Add example for data augmentation in tuner (#98)

2026-01-19 12:25:52 +08:00
parent 654c35127a
commit e7f1fdf7ff
6 changed files with 583 additions and 0 deletions
--- a/tuner/data_augment/prepare_data.py
+++ b/tuner/data_augment/prepare_data.py
@@ -0,0 +1,148 @@
+# -*- coding: utf-8 -*-
+"""
+Prepare math data from LLM360/guru-RL-92k
+Transfer to the GSM8K Format
+"""
+
+import argparse
+import sys
+from pathlib import Path
+import pandas as pd
+from huggingface_hub import hf_hub_download
+
+# Define constants for the dataset
+DATASET_REPO = "LLM360/guru-RL-92k"
+DATASET_FILE = "train/math__combined_54.4k.parquet"
+
+
+# Download the dataset from Hugging Face Hub.
+# The dataset is from LLM360/guru-RL-92k.
+def download_dataset(
+    repo_id: str,
+    filename_in_repo: str,
+    local_dir: str,
+) -> Path:
+    print(f"--- Downloading dataset: {repo_id} ---")

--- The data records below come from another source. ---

(** *** src/rpc_service_manager.go: metadata *)

Definition nullableString (v : string) : option string := if bool_decide (v = "") then None else Some v.

Definition writeRPCServiceMetadataToParcel (m : ServiceMetadata) : PM W B unit :=
  WriteBool (sm_Declared m);;
  WriteNullableString (nullableString (sm_UpdatableViaApex m));;
  writeNullableConnectionInfoToParcel (sm_ConnectionInfo m);;
  WriteInt32 (sm_DebugPID m).

Definition readRPCServiceMetadataFromParcel : PM W B ServiceMetadata :=
  s ← receiver;
  match s with
  | None => mret no_metadata
  | Some _ =>
      if Remaining s =? 0 then mret no_metadata
      else
        declared ← ReadBool;
        updatable ← ReadNullableString;
        info ← readNullableConnectionInfoFromParcel;
        pid ← ReadInt32;
        mret (mkServiceMetadata declared (default "" updatable) info pid)
  end.

(** *** The status of a reply *)

(** [decodeStatusReply] on the receiver; the code of a service specific exception
    is not kept. *)
Definition decodeStatusReply : PM W B unit :=
  s ← receiver;
  match s with
  | None => throw ErrBadParcelable
  | Some _ =>
      '(st, err) ← ReadStatus;
      match err, TransportErr st, Remote st with
      | Some e, _, _ => throw (default e (mapRuntimeError (Some e)))
      | None, Some e, _ => throw (default e (mapRuntimeError (Some e)))
      | None, None, Some r => throw (ERemote (mkRemoteException (re_Code r) (re_Message r) 0))
      | None, None, None => mret tt
      end
  end.
End Codecs.
(* ===== verification/RegistryProps.v ===== *)
(** * RegistryProps: waiting for services and watching them

    Theorems on Registry over every interleaving of its critical sections: a
    goroutine that waits for a service is woken exactly once and never forgotten, a
    watcher always knows the current registration, listing is sorted and complete;
    and two defects of the client callbacks. *)

From stdpp Require Import base list numbers strings pretty gmap sorting.
From S2P Require Import Prelude Errors Parcel Stability Services Registry.

Open Scope Z_scope.

Section Props.
Context {B : Type} `{HB : !ServiceBinder B} (getpid : Z).
Implicit Types r : rpcServiceRegistry B.

(** ** Interleavings *)

Inductive action :=
| Add (name : string) (service : option B) (opts : AddServiceOptions)
| TryUnregister (name : string) (service : B)
| Enqueue (name : string)
| Cancel (name : string) (c : nat)
| WatchReg (name : string)
| UnwatchReg (name : string) (id : Z)
| WatchCli (name : string) (service : B)
| UnwatchCli (name : string) (id : Z)
| MarkActive (name : string)
| ClearClients.

(** The registry with what the goroutines around it know: the channels made by
    [wait] and the name each waits for, those whose wait was cancelled, and all
    effects so far, oldest first. *)
Record sys := mkSys {
  s_reg : rpcServiceRegistry B; s_chans : gmap nat string; s_cancelled : gset nat; s_log : list (effect B);
}.

Definition init_sys : sys := mkSys newRPCServiceRegistry ∅ ∅ [].

Definition do (a : action) (s : sys) : sys :=
  let r := s_reg s in
  match a with
  | Add name b o =>
      let '(_, eff, r') := add getpid name b o r in mkSys r' (s_chans s) (s_cancelled s) (s_log s ++ eff)
  | TryUnregister name b => mkSys (tryUnregister name b r).2 (s_chans s) (s_cancelled s) (s_log s)
  | Enqueue name =>
      let c := fresh (dom (s_chans s)) in
      let '(found, r') := wait_enqueue name c r in
      mkSys r' (match found with Some _ => s_chans s | None => <[c := name]> (s_chans s) end) (s_cancelled s) (s_log s)
  | Cancel name c =>
      mkSys (removeWaiter name c r) (s_chans s)
        (if bool_decide (c ∈ default [] (waiters r !! name)) then {[c]} ∪ s_cancelled s else s_cancelled s) (s_log s)
  | WatchReg name =>
      let '(_, eff, r') := watchRegistrations name r in mkSys r' (s_chans s) (s_cancelled s) (s_log s ++ eff)
  | UnwatchReg name id => mkSys (unwatchRegistrations name id r) (s_chans s) (s_cancelled s) (s_log s)
  | WatchCli name b =>
      let '(res, r') := watchClients name b r in
      mkSys r' (s_chans s) (s_cancelled s) (s_log s ++ match res with Ok (_, eff) => eff | _ => [] end)
  | UnwatchCli name id => mkSys (unwatchClients name id r) (s_chans s) (s_cancelled s) (s_log s)
  | MarkActive name => let '(eff, r') := markClientActive name r in mkSys r' (s_chans s) (s_cancelled s) (s_log s ++ eff)
  | ClearClients => let '(eff, r') := clearClientState r in mkSys r' (s_chans s) (s_cancelled s) (s_log s ++ eff)
  end.

Definition run_actions (l : list action) : sys := fold_left (λ s a, do a s) l init_sys.

Lemma run_ind (P : sys → Prop) : P init_sys → (∀ a s, P s → P (do a s)) → ∀ l, P (run_actions l).
Proof.
  intros H0 HS l. unfold run_actions. revert H0. generalize init_sys. induction l as [|a l IH]; intros s H0; cbn; [done|].
  apply IH. by apply HS.
Qed.

(** ** Waiters *)

Definition waiting (s : sys) (name : string) : list nat := default [] (waiters (s_reg s) !! name).
(** How often [c] was closed. *)
Fixpoint closes (log : list (effect B)) (c : nat) : nat :=
  match log with
  | [] => 0
  | CloseWaiter d :: l => (if bool_decide (d = c) then 1 else 0) + closes l c
  | _ :: l => closes l c
  end%nat.

(** A channel is in exactly one of three places. *)
Definition placed (s : sys) (c : nat) (name : string) : Prop :=
  (c ∈ waiting s name ∧ closes (s_log s) c = 0%nat ∧ c ∉ s_cancelled s) ∨
  ((c ∉ waiting s name) ∧ closes (s_log s) c = 1%nat ∧ c ∉ s_cancelled s) ∨
  ((c ∉ waiting s name) ∧ closes (s_log s) c = 0%nat ∧ c ∈ s_cancelled s).

Definition wait_inv (s : sys) : Prop :=
  (∀ name l, waiters (s_reg s) !! name = Some l →
     l ≠ [] ∧ NoDup l ∧ services (s_reg s) !! name = None ∧ ∀ c, c ∈ l → s_chans s !! c = Some name) ∧
  (∀ c name, s_chans s !! c = Some name → placed s c name) ∧
  (∀ c, s_chans s !! c = None → closes (s_log s) c = 0%nat ∧ c ∉ s_cancelled s).

Lemma closes_app l1 l2 c : closes (l1 ++ l2) c = (closes l1 c + closes l2 c)%nat.
Proof. induction l1 as [|[d| |] l1 IH]; cbn; rewrite ?IH; lia. Qed.

(** Effects that close nothing. *)
Definition quiet (l : list (effect B)) : Prop := ∀ c, closes l c = 0%nat.

Lemma quiet_all l : Forall (λ e, match e with CloseWaiter _ => False | _ => True end) l → quiet l.
Proof.
  intros H c. induction H as [|[d| |] l He Hl IH]; done.
Qed.

Lemma closes_waiters l c : NoDup l → closes (CloseWaiter <$> l) c = if bool_decide (c ∈ l) then 1%nat else 0%nat.
Proof.
  induction 1 as [|d l Hd Hl IH]; [done|]. cbn. rewrite IH. repeat case_bool_decide; set_solver.
Qed.

(** A step that leaves the waiters alone and closes nothing. *)
Lemma wait_inv_same s r' eff : wait_inv s → waiters r' = waiters (s_reg s) →
  (∀ name, services (s_reg s) !! name = None → waiters (s_reg s) !! name ≠ None → services r' !! name = None) →
  quiet eff → wait_inv (mkSys r' (s_chans s) (s_cancelled s) (s_log s ++ eff)).
Proof.
  intros (H1 & H2 & H3) Hw Hs Hq. split_and!; cbn.
  - intros name l Hl. rewrite Hw in Hl. destruct (H1 _ _ Hl) as (? & ? & Hn & ?). split_and!; auto.
    apply Hs; [done|]. by rewrite Hl.
  - intros c name Hc. specialize (H2 _ _ Hc). unfold placed, waiting in *. cbn. by rewrite Hw, closes_app, (Hq c), Nat.add_0_r.
  - intros c Hc. destruct (H3 _ Hc) as [? ?]. rewrite closes_app, (Hq c), Nat.add_0_r. done.
Qed.

Lemma nil_quiet : quiet []. Proof. done. Qed.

+    print(f"File: {filename_in_repo}")
+
+    local_path = Path(local_dir)
+    local_path.mkdir(parents=True, exist_ok=True)
+
+    try:
+        downloaded_file_path = hf_hub_download(
+            repo_id=repo_id,
+            filename=filename_in_repo,
+            repo_type="dataset",
+            local_dir=local_path,
+        )
+        print(f"Successfully downloaded to: {downloaded_file_path}")
+        return Path(downloaded_file_path)
+    except Exception as e:
+        print(f"Error downloading dataset: {e}", file=sys.stderr)
+        sys.exit(1)
+
+
+# Transform a single row from the original format to the target format.
+def transform_row(row: pd.Series) -> pd.Series:
+    try:
+        original_question = row["prompt"][0]["content"]
+        sentence_to_remove = "Please output the final answer within \\boxed{}."
+        question = original_question.replace(sentence_to_remove, "").strip()
+
+        ground_truth = row["reward_model"]["ground_truth"]
+        answer = f"#### {ground_truth}"
+
+        rate_7b = row.get("qwen2.5_7b_pass_rate")
+        rate_30b = row.get("qwen3_30b_pass_rate")
+
+        return pd.Series(
+            {
+                "question": question,
+                "answer": answer,
+                "qwen2.5_7b_pass_rate": rate_7b,
+                "qwen3_30b_pass_rate": rate_30b,
+            },
+        )
+    except (TypeError, IndexError, KeyError) as e:
+        error_msg = (
+            f"Skipping row due to processing error: {e}. "
+            f"Row content: {row.to_dict()}"
+        )
+        print(error_msg, file=sys.stderr)
+        return pd.Series(
+            {
+                "question": None,
+                "answer": None,
+                "qwen2.5_7b_pass_rate": None,
+                "qwen3_30b_pass_rate": None,
+            },
+        )
+
+
+# Read, transform, and save the dataset to a new location.
+def transform_and_save_dataset(input_file: Path, output_dir: str):
+    output_path = Path(output_dir)
+    output_path.mkdir(parents=True, exist_ok=True)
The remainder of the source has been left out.